A person or organization expressing an interest in acquiring the offered item of value is referred to as a potential buyer, prospective customer or prospect. Buying and selling are understood to be two sides of the same “coin” or transaction. Both seller and buyer engage in a process of negotiation to consummate the exchange of values. The exchange, or selling, process has implied rules and identifiable stages.
It is implied that the selling process will proceed fairly and ethically so that the parties end up nearly equally rewarded. The stages of selling, and buying, involve getting acquainted, assessing each party’s need for the other’s item of value, and determining if the values to be exchanged are equivalent or nearly so, or, in buyer’s terms, “worth the price.” Sometimes, sellers have to use their own experiences when selling products with appropriate discounts.
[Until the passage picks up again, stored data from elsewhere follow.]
(** [validate_api_key] by cases. A missing or empty key gives 401
    "Missing X-API-Key header"; for a key that is not empty, an error of the
    read goes through to the caller, a digest without a document gives 401
    "Invalid API key", a revoked document gives 403, and otherwise the
    stored document is returned. The store is left exactly as it was in
    every case but the last, where the one change is the [last_used] field
    of the key's own document, and not even that when the update raises;
    so a failing update changes neither the answer nor the store, every
    other document is what it was, and so is every other field of the key's
    document. The document is returned exactly for a key that is not empty,
    read without error, found and not revoked. *)
Theorem api_key_outcomes
    (sha256_hex : string -> string) (db : gmap string (gmap string json))
    (f : key_faults) (server_time : json) (x_api_key : option string) :
  let out := validate_api_key sha256_hex db f server_time x_api_key in
  let rejected status detail :=
    out = (db, KeyRejected {| http_status := status; http_detail := detail;
                              http_headers := [] |}) in
  (x_api_key = None \/ x_api_key = Some "" ->
     rejected 401 "Missing X-API-Key header")
  /\ (forall c s, x_api_key = Some (String c s) ->
      let key_hash := sha256_hex (String c s) in
      (forall e, read_fault f = Some e -> out = (db, KeyError e))
      /\ (read_fault f = None -> db !! key_hash = None ->
          rejected 401 "Invalid API key")
      /\ (forall data, read_fault f = None -> db !! key_hash = Some data ->
            truthy (default (JBool false) (data !! "revoked")) = true ->
            rejected 403 "API key has been revoked")
      /\ (forall data, read_fault f = None -> db !! key_hash = Some data ->
            truthy (default (JBool false) (data !! "revoked")) = false ->
            snd out = KeyData data
            /\ (update_fault f = None ->
                fst out = <[key_hash := <["last_used" := server_time]> data]> db)
            /\ (is_Some (update_fault f) -> fst out = db))
      /\ (forall h, h <> key_hash -> fst out !! h = db !! h)
      /\ (forall field, field <> "last_used" ->
            (fst out !! key_hash) ≫= (fun d => d !! field)
            = (db !! key_hash) ≫= (fun d => d !! field)))
  /\ (forall data, snd out = KeyData data <->
        exists c s,
          x_api_key = Some (String c s)
          /\ read_fault f = None
          /\ db !! sha256_hex (String c s) = Some data
          /\ truthy (default (JBool false) (data !! "revoked")) = false)
  /\ snd out
     = snd (validate_api_key sha256_hex db
              {| read_fault := read_fault f; update_fault := None |}
              server_time x_api_key)
  /\ (forall h, is_Some (fst out !! h) <-> is_Some (db !! h)).
Proof.
  cbn zeta. unfold validate_api_key.
  destruct x_api_key as [[| c s] |].
  1, 3: (split; [intros _; reflexivity |];
         split; [intros c' s' [=] |];
         split; [intros data; split; [discriminate |
                   intros (? & ? & ? & _); discriminate] |];
         split; reflexivity).
  cbn [read_fault update_fault].
  split; [intros [H | H]; discriminate |].
  destruct (read_fault f) as [e |] eqn:Hr.
  { split.
    - intros c' s' [= <- <-]. cbn zeta.
      split; [intros e' [= <-]; reflexivity |].
      split; [discriminate |]. split; [discriminate |]. split; [discriminate |].
      split; reflexivity.
    - split; [intros data; split; [discriminate |
                intros (? & ? & ? & ? & _); discriminate] |].
      split; reflexivity. }
  destruct (db !! sha256_hex (String c s)) as [key_data |] eqn:Hdb.
  2: { split.
       - intros c' s' [= <- <-]. cbn zeta. cbn [fst snd].
         split; [discriminate |]. split; [reflexivity |].
         split; [intros data _ Hd; congruence |].
         split; [intros data _ Hd; congruence |]. split; reflexivity.
       - split; [intros data; split; [discriminate |
                   intros (c' & s' & [= <- <-] & _ & Hd & _); congruence] |].
         split; reflexivity. }
  destruct (truthy (default (JBool false) (key_data !! "revoked"))) eqn:Hrev.
  { split.
    - intros c' s' [= <- <-]. cbn zeta. cbn [fst snd].
      split; [discriminate |]. split; [intros _ Hd; congruence |].
      split; [reflexivity |].
      split; [intros data _ Hd Ht; congruence |]. split; reflexivity.
    - split; [intros data; split; [discriminate |
                intros (c' & s' & [= <- <-] & _ & Hd & Ht); congruence] |].
      split; reflexivity. }
  cbn [fst snd].
  assert (Hframe : forall h, h <> sha256_hex (String c s) ->
            match update_fault f with
            | Some _ => db
            | None => <[sha256_hex (String c s) := <["last_used" := server_time]> key_data]> db
            end !! h = db !! h).
  { intros h Hh. destruct (update_fault f); [reflexivity |].
    apply lookup_insert_ne. congruence. }
  split.
  - intros c' s' [= <- <-]. cbn zeta.
    split; [discriminate |]. split; [intros _ Hd; congruence |].
    split; [intros data _ Hd Ht; congruence |].
    split.
    { intros data _ Hd _. assert (data = key_data) by congruence. subst data.
      split; [reflexivity |].
      split; [intros ->; reflexivity | intros [e ->]; reflexivity]. }
    split; [exact Hframe |].
    intros field Hne. destruct (update_fault f); [reflexivity |].
    rewrite lookup_insert_eq, Hdb. cbn. apply lookup_insert_ne. congruence.
  - split.
    { intros data. split.
      - intros [= <-]. exists c, s. auto.
      - intros (c' & s' & [= <- <-] & _ & Hd & _). congruence. }
    split; [reflexivity |].
    intros h. destruct (decide (h = sha256_hex (String c s))) as [-> | Hh].
    + destruct (update_fault f); [reflexivity |].
      rewrite lookup_insert_eq, Hdb. split; eauto.
    + rewrite (Hframe h Hh). reflexivity.
Qed.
From a management viewpoint it is thought of as a part of marketing, although the skills required are different. Sales often forms a separate grouping in a corporate structure, employing separate specialist operatives known as salespersons (singular: salesperson). Selling is considered by many to be a sort of persuading “art”. Contrary to popular belief, the methodological approach of selling refers to a systematic process of repetitive and measurable milestones, by which a salesman relates his or her offering of a product or service in return enabling the buyer to achieve their goal in an economic way. While the sales process refers to a systematic process of repetitive and measurable milestones, the definition of the selling is somewhat ambiguous due to the close nature of advertising, promotion, public relations, and direct marketing.
Selling is the profession-wide term, much like marketing defines a profession. Recently, attempts have been made to clearly understand who is in the sales profession, and who is not. There are many articles looking at marketing, advertising, promotions, and even public relations as ways to create a unique transaction.
Two common terms used to describe a salesperson are “Farmer” and “Hunter”. The reality is that most professional sales people have a little of both. A hunter is often associated with aggressive personalities who use aggressive sales technique. In terms of sales methodology a hunter refers to a person whose focus is on bringing in and closing deals. This process is called “sales capturing”. An example is a commodity sale such as a long distance sales person, shoe sales person and to a degree a car sales person. Their job is to find and convert buyers. A sales farmer is someone who creates sales demand by activities that directly influence and alter the buying process.
Many believe that the focus of selling is on the human agents involved in the exchange between buyer and seller. Effective selling also requires a systems approach, at minimum involving roles that sell, enable selling, and develop sales capabilities. Selling also involves salespeople who possess a specific set of sales skills and the knowledge required to facilitate the exchange of value between buyers and sellers that is unique from marketing, advertising, etc.
Within these three tenets, the following definition of professional selling is offered by the American Society for Training and Development (ASTD):
“The holistic business system required to effectively develop, manage, enable, and execute a mutually beneficial, interpersonal exchange of goods and/or services for equitable value.” Team selling is one way to influence sales. Team selling is “a group of people representing the sales department and other functional areas in the firm, such as finance, production, and research and development”. (Spiro) Team selling came about in the 1990s through total quality management (TQM). TQM occurs when companies work to improve their customer satisfaction by constantly improving all of their operations.